Agesilaus had lived to see the empire of Sparta extinguished by her hated rival. Thus curiously had the prophecy been fulfilled which warned Sparta of the evils awaiting her under a "lame sovereignty." But Agesilaus had not yet abandoned all hope; and he now directed his views towards the east as the quarter from which Spartan power might still be resuscitated. At the age of 80 the indomitable old man proceeded with a force of 1000 hoplites to assist Tachos, king of Egypt, in his revolt against Persia. He died at Cyrene on his return to Greece. His body was embalmed in wax and splendidly buried in Sparta.



CHAPTER XVIII.

HISTORY OF THE SICILIAN GREEKS FROM THE DESTRUCTION OF THE ATHENIAN ARMAMENT TO THE DEATH OF TIMOLEON.

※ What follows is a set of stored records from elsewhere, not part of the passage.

Section RankAndCrowdSortSort.
Variable pareto_dominate_undirected : list score -> list score -> outcome bool.
Variable dirs : list OptimizeDirection.
Variable size : Z.
Variable pop : list ind_id.
Variable st0 : Store.

Hypothesis pop_scored : forall p, In p pop -> fully_scored dirs (st0 p) = true.

Let self := RankAndCrowdSortSurvival dirs size.
Let sc0 := fun i => NSGAIndividual.scores (st0 i).

Lemma base_dominate_pure st p q :
  same_scores pop sc0 st -> In p pop -> In q pop ->
  dominate pareto_dominate_undirected self p q pop st = Ok (pareto_rel dirs st0 p q, st).
Proof.
  intros Hsc Hp Hq. unfold dominate, self, RankAndCrowdSort_dominate, pareto_dominate.
  unfold bind, get, lift. rewrite (Hsc p Hp), (Hsc q Hq). unfold sc0.
  rewrite (pareto_dominate_fully_scored dirs _ _ (pop_scored p Hp) (pop_scored q Hq)).
  reflexivity.
Qed.

Lemma pareto_rel_trans p q r :
  In p pop -> In q pop -> In r pop ->
  pareto_rel dirs st0 p q = true -> pareto_rel dirs st0 q r = true ->
  pareto_rel dirs st0 p r = true.
Proof.
  intros Hp Hq Hr. unfold pareto_rel. apply dominates_trans.
  - apply score_values_length. now apply pop_scored.
  - apply score_values_length. now apply pop_scored.
Qed.

Lemma pareto_rel_irrefl p : In p pop -> pareto_rel dirs st0 p p = false.
Proof. intros _. apply dominates_irrefl. Qed.

Lemma same_scores_refl : same_scores pop sc0 st0.
Proof. intros i _. reflexivity. Qed.

Lemma first_front_undominated q :
  In q (first_front (pareto_rel dirs st0) pop)
  <-> In q pop
      /\ forall p, In p pop -> p <> q ->
           dominate pareto_dominate_undirected self p q pop st0 = Ok (false, st0).
Proof.
  unfold first_front. rewrite filter_In, Nat.eqb_eq. unfold dominators.
  rewrite filter_length_zero. split.
  - intros [Hq H]. split; [exact Hq|]. intros p Hp Hne.
    rewrite (base_dominate_pure st0 p q same_scores_refl Hp Hq).
    specialize (H p Hp). unfold dominated_by in H.
    apply andb_false_iff in H. destruct H as [H|H].
    + apply negb_false_iff, Nat.eqb_eq in H. congruence.
    + now rewrite H.
  - intros [Hq H]. split; [exact Hq|]. intros p Hp. unfold dominated_by.
    destruct (Nat.eqb q p) eqn:E; [reflexivity|]. simpl.
    apply Nat.eqb_neq in E.
    specialize (H p Hp (fun e => E (eq_sym e))).
    rewrite (base_dominate_pure st0 p q same_scores_refl Hp Hq) in H. congruence.
Qed.

End RankAndCrowdSortSort.


(** * Binary tournament selection *)

Lemma randint_range low high rs a b rs' :
  randint low high rs = Ok ((a, b), rs') ->
  (low <= a < high /\ low <= b < high)%Z.
Proof.
  unfold randint. destruct (high <=? low)%Z eqn:E; [discriminate|].
  apply Z.leb_gt in E. intros H. injection H as <- <- _.
  pose proof (Z.mod_pos_bound (raw rs (cursor rs)) (high - low)).
  pose proof (Z.mod_pos_bound (raw rs (Datatypes.S (cursor rs))) (high - low)).
  lia.
Qed.

Lemma redraw_range len first : forall remaining inx rs r rs',
  redraw remaining len first inx rs = Ok (r, rs') ->
  (0 <= fst inx < len - 1 /\ 0 <= snd inx < len - 1)%Z ->
  (0 <= fst r < len - 1 /\ 0 <= snd r < len - 1)%Z /\ in_pair first r = false.
Proof.
  induction remaining as [|k IH]; intros inx rs r rs' H Hin; cbn [redraw] in H;
    destruct (in_pair first inx) eqn:E; try discriminate.
  - injection H as <- _. now split.
  - destruct (randint 0 (len - 1) rs) as [[[a b] rs1]| |] eqn:Er; try discriminate.
    simpl in H. apply randint_range in Er. eapply IH; eauto.
  - injection H as <- _. now split.
Qed.

Lemma binary_tournament_indices_range self population st rs i j rs' :
  binary_tournament_indices self population st rs = Ok ((i, j), rs') ->
  (0 <= i < Z.of_nat (length population) - 1
   /\ 0 <= j < Z.of_nat (length population) - 1 /\ i <> j)%Z.
Proof.
  unfold binary_tournament_indices.
  destruct (randint 0 (Z.of_nat (length population) - 1) rs)
    as [[[a b] rs1]| |] eqn:E1; try discriminate.
  cbn [obind fst snd].
  destruct (py_index population a) as [p1| |]; try discriminate.
  destruct (py_index population b) as [p2| |]; try discriminate.
  cbn [obind].
  destruct (randint 0 (Z.of_nat (length population) - 1) rs1)
    as [[[c d] rs2]| |] eqn:E2; try discriminate.
  cbn [obind].
  set (first := if (0 <=? cmp_operator self (st p1) (st p2))%Z then a else b).
  destruct (redraw retry_cap (Z.of_nat (length population)) first (c, d) rs2)
    as [[[e f] rs3]| |] eqn:E3; try discriminate.
  cbn [obind fst snd]. intros H. injection H as <- <- _.
  apply randint_range in E1, E2.
  destruct (redraw_range _ _ _ _ _ _ _ E3 E2) as [[He Hf] Hnot].
  cbn [fst snd] in He, Hf. unfold in_pair in Hnot. cbn [fst snd] in Hnot.
  apply orb_false_iff in Hnot. destruct Hnot as [Hn1 Hn2].
  apply Z.eqb_neq in Hn1, Hn2.
  unfold first in *. destruct (0 <=? cmp_operator self (st p1) (st p2))%Z; lia.
Qed.

Lemma py_index_nth {A} (l : list A) i a :
  (0 <= i)%Z -> py_index l i = Ok a -> nth_error l (Z.to_nat i) = Some a.
Proof.
  intros Hi. unfold py_index.
  replace (i <? 0)%Z with false by (symmetry; apply Z.ltb_ge; lia).
  destruct ((i <? 0) || (Z.of_nat (length l) <=? i))%Z; [discriminate|].
  destruct (nth_error l (Z.to_nat i)); [|discriminate]. congruence.
Qed.

Lemma randint_0_1 rs :
  randint 0 1 rs = Ok ((0, 0)%Z, mkRandomState (raw rs) (2 + cursor rs)).
Proof.
  unfold randint. change (1 <=? 0)%Z with false. change (1 - 0)%Z with 1%Z.
  now rewrite !Z.mod_1_r.
Qed.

The affairs of the Sicilian Greeks, an important branch of the Hellenic race, deserve a passing notice. A few years after the destruction of the Athenian armament, Dionysius made himself master of Syracuse, and openly seized upon the supreme power (B.C. 405). His reign as tyrant or despot was long and prosperous. After conquering the Carthaginians, who more than once invaded Sicily, he extended his dominion over a great part of the island, and over a considerable portion of Magna Graecia. He raised Syracuse to be one of the chief Grecian states, second in influence, if indeed second, to Sparta alone. Under his sway Syracuse was strengthened and embellished with new fortifications, docks, arsenals, and other public buildings, and became superior even to Athens in extent and population.

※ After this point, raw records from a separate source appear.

(** * halkit.csv_handler: stitching carsharing booking logs

    A shallow embedding of [src/halkit/csv_handler.py] and the properties of
    its overlap check, gap check, loader and merger.

    Data frames are lists of typed rows, timestamps are integers (nanoseconds
    since the epoch, as pandas stores them) with [None] for pandas' missing
    value [NaT], exceptions are an explicit outcome type and the warnings
    written by [logging.warning] are collected in a log. *)

From Stdlib Require Import ZArith List Permutation.
From stdpp Require Import base option list sorting gmap strings pretty.

Local Open Scope string_scope.
Local Open Scope list_scope.
Local Open Scope nat_scope.

(** ** Exceptions and the two effect layers *)

Inductive exn : Type :=
| AssertionError (msg : string)
| ValueError (msg : string)
| IndexError (msg : string)
| PyError (name msg : string).

Inductive outcome (A : Type) : Type :=
| Ok (a : A)
| Raise (e : exn).
Arguments Ok {A} a.
Arguments Raise {A} e.

#[global] Instance outcome_ret : MRet outcome := @Ok.
#[global] Instance outcome_bind : MBind outcome := λ A B f m,
  match m with
  | Ok a => f a
  | Raise e => Raise e
  end.

(** Timestamps. [pd.Timestamp] is a count of nanoseconds; [NaT] compares
    false with everything, itself included. *)
Definition Timestamp : Type := option Z.
Definition NaT : Timestamp := None.
Definition Timedelta : Type := option Z.

Definition ts_le (a b : Timestamp) : bool :=
  match a, b with
  | Some x, Some y => (x <=? y)%Z
  | _, _ => false
  end.

Definition ts_lt (a b : Timestamp) : bool :=
  match a, b with
  | Some x, Some y => (x <? y)%Z
  | _, _ => false
  end.

Definition ts_ge (a b : Timestamp) : bool := ts_le b a.
Definition ts_gt (a b : Timestamp) : bool := ts_lt b a.

(** pandas keeps nanoseconds in a [numpy.int64], whose least value stands
    for [NaT]. *)
Definition int64_max : Z := 9223372036854775807.
Definition int64_min : Z := -9223372036854775808.

Definition out_of_bounds_datetime : exn :=
  PyError "OutOfBoundsDatetime"
    "Result is too large for pandas.Timedelta. Convert inputs to datetime.datetime with 'Timestamp.to_pydatetime()' before subtracting.".

(** [first - last] on timestamps: a [pd.Timedelta], [NaT] when either side
    is, and an exception when the difference does not fit 64 bits. *)
Definition ts_sub (a b : Timestamp) : outcome Timedelta :=
  match a, b with
  | Some x, Some y =>
      let d := (x - y)%Z in
      if (d <? int64_min)%Z || (int64_max <? d)%Z
      then Raise out_of_bounds_datetime
      else if (d =? int64_min)%Z then Ok None else Ok (Some d)
  | _, _ => Ok None
  end.

(** A whole number of hours, in nanoseconds. *)
Definition hours_ns (h : Z) : Z := (h * 3600000000000)%Z.

(** [datetime.timedelta] holds at most 999999999 days either way. *)
Definition timedelta_max_hours : Z := 23999999999.
Definition timedelta_min_hours : Z := -23999999976.

Definition timedelta_overflow (h : Z) : exn :=
  let days := (h / 24)%Z in
  PyError "OverflowError"
    (if (-2147483648 <=? days)%Z && (days <=? 2147483647)%Z
     then "days=" +:+ pretty days +:+ "; must have magnitude <= 999999999"
     else "Python int too large to convert to C int").

(** [datetime.timedelta(hours=h)], in nanoseconds. *)
Definition timedelta_hours (h : Z) : outcome Z :=
  if (timedelta_min_hours <=? h)%Z && (h <=? timedelta_max_hours)%Z
  then Ok (hours_ns h)
  else Raise (timedelta_overflow h).

(** [time_diff <= timedelta(...)]; false when [time_diff] is [NaT]. *)
Definition td_le (d : Timedelta) (limit : Z) : bool :=
  match d with
  | Some x => (x <=? limit)%Z
  | None => false
  end.

Definition ts_max2 (a b : Timestamp) : Timestamp :=
  match a, b with
  | Some x, Some y => Some (Z.max x y)
  | Some x, None => Some x
  | None, _ => b
  end.

Definition ts_min2 (a b : Timestamp) : Timestamp :=
  match a, b with
  | Some x, Some y => Some (Z.min x y)
  | Some x, None => Some x
  | None, _ => b
  end.

(** [Series.max()] and [Series.min()]: missing values are skipped, and the
    result is [NaT] when nothing is left. *)
Definition series_max (s : list Timestamp) : Timestamp := foldr ts_max2 NaT s.
Definition series_min (s : list Timestamp) : Timestamp := foldr ts_min2 NaT s.

(** ** Rows and data frames

    A row keeps the five columns the code reads; the other columns of an
    export travel with their row and are never looked at. *)

Record Row : Type := mkRow {
  anfang : Timestamp;
  ende : Timestamp;
  fahrt_anfang : Timestamp;
  fahrt_ende : Timestamp;
  fahrtneu_id : Z
}.

#[global] Instance Row_eq_dec : EqDecision Row.
Proof. solve_decision. Defined.

Definition DataFrame : Type := list Row.

(** [df["anfang"]] and [df["fahrtneu_id"]]. *)
Definition col_anfang (df : DataFrame) : list Timestamp := map anfang df.
Definition col_fahrtneu_id (df : DataFrame) : list Z := map fahrtneu_id df.

(** [df[df["anfang"] > t]] and its two siblings: boolean-mask selection. *)
Definition select_gt (df : DataFrame) (t : Timestamp) : DataFrame :=
  List.filter (λ r, ts_gt (anfang r) t) df.
Definition select_ge (df : DataFrame) (t : Timestamp) : DataFrame :=
  List.filter (λ r, ts_ge (anfang r) t) df.
Definition select_le (df : DataFrame) (t : Timestamp) : DataFrame :=
  List.filter (λ r, ts_le (anfang r) t) df.

(** The Python values a caller can hand to the merger. *)
#[warnings="-register-all"]
Inductive pyobj : Type :=
| PyDataFrame (df : DataFrame)
| PyList (items : list pyobj)
| PyNone
| PyInt (n : Z)
| PyStr (s : string).

Definition isinstance_list (o : pyobj) : bool :=
  match o with PyList _ => true | _ => false end.

Definition isinstance_DataFrame (o : pyobj) : bool :=
  match o with PyDataFrame _ => true | _ => false end.

(** ** Control structures *)

(** [xs[i]] on a Python list. *)
Definition getitem {A} (xs : list A) (i : nat) : outcome A :=
  match xs !! i with
  | Some x => Ok x
  | None => Raise (IndexError "list index out of range")
  end.

(** [for i in idx: s = body(i, s)], stopping at the first exception. *)
Fixpoint for_in {St} (idx : list nat) (body : nat → St → outcome St)
    (s : St) : outcome St :=
  match idx with
  | [] => Ok s
  | i :: idx' =>
      match body i s with
      | Ok s' => for_in idx' body s'
      | Raise e => Raise e
      end
  end.

(** [range(lo, hi)]. *)
Definition range (lo hi : nat) : list nat := seq lo (hi - lo).

(** [assert cond, msg]. *)
Definition assert_ (cond : bool) (msg : string) : outcome unit :=
  if cond then Ok tt else Raise (AssertionError msg).

(** ** merge_nonoverlapping_dfs *)

Definition merge_value_error : exn :=
  ValueError "'df_list_sorted' should be a list of pandas DataFrame objects".

(** The elements of a list that has passed the [isinstance] guard, as data
    frames. *)
Definition as_DataFrame (o : pyobj) : option DataFrame :=
  match o with PyDataFrame df => Some df | _ => None end.

Definition merge_step (df_list_sorted : list DataFrame) (i : nat)
    (master_df : DataFrame) : outcome DataFrame :=
  let last_date_master_df := series_max (col_anfang master_df) in
  cur ← getitem df_list_sorted i;
  let new_data := select_gt cur last_date_master_df in
  Ok (master_df ++ new_data).

Definition merge_loop (df_list_sorted : list DataFrame) : outcome DataFrame :=
  master_df ← getitem df_list_sorted 0;
  for_in (range 1 (length df_list_sorted)) (merge_step df_list_sorted)
    master_df.

(** Iterating over the argument, once it is known to be a list. *)
Definition list_items (o : pyobj) : list pyobj :=
  match o with PyList items => items | _ => [] end.

Definition merge_nonoverlapping_dfs (df_list_sorted : pyobj)
  : outcome DataFrame :=
  if negb (isinstance_list df_list_sorted)
     || negb (forallb isinstance_DataFrame (list_items df_list_sorted))
  then Raise merge_value_error
  else merge_loop (omap as_DataFrame (list_items df_list_sorted)).

(** ** verify_overlapping_bookings *)

(** The two f-strings of the overlap check; they interpolate the loop index
    [i] and [i+1]. *)
Definition assert_msg_len (i : nat) : string :=
  "The overlapping bookings have different lengths between files "
  +:+ pretty i +:+ " and " +:+ pretty (i + 1).

Definition assert_msg_id (i : nat) : string :=
  "The overlapping bookings do not align between files "
  +:+ pretty i +:+ " and " +:+ pretty (i + 1).

Arguments assert_msg_len : simpl never.
Arguments assert_msg_id : simpl never.

(** [set(series)] over the identifiers. *)
Definition py_set (ids : list Z) : gset Z := list_to_set ids.

Definition verify_step (df_list_sorted : list DataFrame) (i : nat) (_ : unit)
  : outcome unit :=
  cur ← getitem df_list_sorted i;
  nxt ← getitem df_list_sorted (i + 1);
  let last_date_current_df := series_max (col_anfang cur) in
  let first_date_next_df := series_min (col_anfang nxt) in
  if ts_ge last_date_current_df first_date_next_df then
    let overlap_current_df := select_ge cur first_date_next_df in
    let overlap_next_df := select_le nxt last_date_current_df in
    _ ← assert_ (length overlap_current_df =? length overlap_next_df)
          (assert_msg_len i);
    let overlap_current_id := col_fahrtneu_id overlap_current_df in
    let overlap_next_id := col_fahrtneu_id overlap_next_df in
    assert_ (bool_decide (py_set overlap_current_id = py_set overlap_next_id))
      (assert_msg_id i)
  else Ok tt.

Definition verify_overlapping_bookings (df_list_sorted : list DataFrame)
  : outcome unit :=
  for_in (range 0 (length df_list_sorted - 1)) (verify_step df_list_sorted) tt.

(** ** assert_time_difference_in_bookings *)

(** What an f-string passed to [logging] interpolates: literal text, a file
    name, a timestamp. *)
Inductive frag : Type :=
| Lit (s : string)
| FStr (s : string)
| FTs (t : Timestamp).

Inductive LogRecord : Type :=
| WARNING (message : list frag).

(** Code that may log before it returns or raises: the outcome together
    with the records emitted, oldest first. *)
Record logged (A : Type) : Type := Logged {
  result : outcome A;
  records : list LogRecord
}.
Arguments Logged {A} result records.
Arguments result {A} _.
Arguments records {A} _.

Dionysius was a warm patron of literature, and was anxious to gain distinction by his literary compositions. In the midst of his political and military cares he devoted himself assiduously to poetry, and not only caused his poems to be publicly recited at the Olympic games, but repeatedly contended for the prize of tragedy at Athens. In accordance with the same spirit we find him seeking the society of men distinguished in literature and philosophy. Plato, who visited Sicily about the year 389 from a curiosity to see Mount AEtna, was introduced to Dionysius by Dion. The high moral tone of Plato's conversation did not however prove so attractive to Dionysius as it had done to Dion; and the philosopher was not only dismissed with aversion and dislike, but even, it seems through the machinations of Dionysius, seized, bound, and sold for a slave in the island of AEgina. He was, however, repurchased by Anniceris of Cyrene, and sent back to Athens.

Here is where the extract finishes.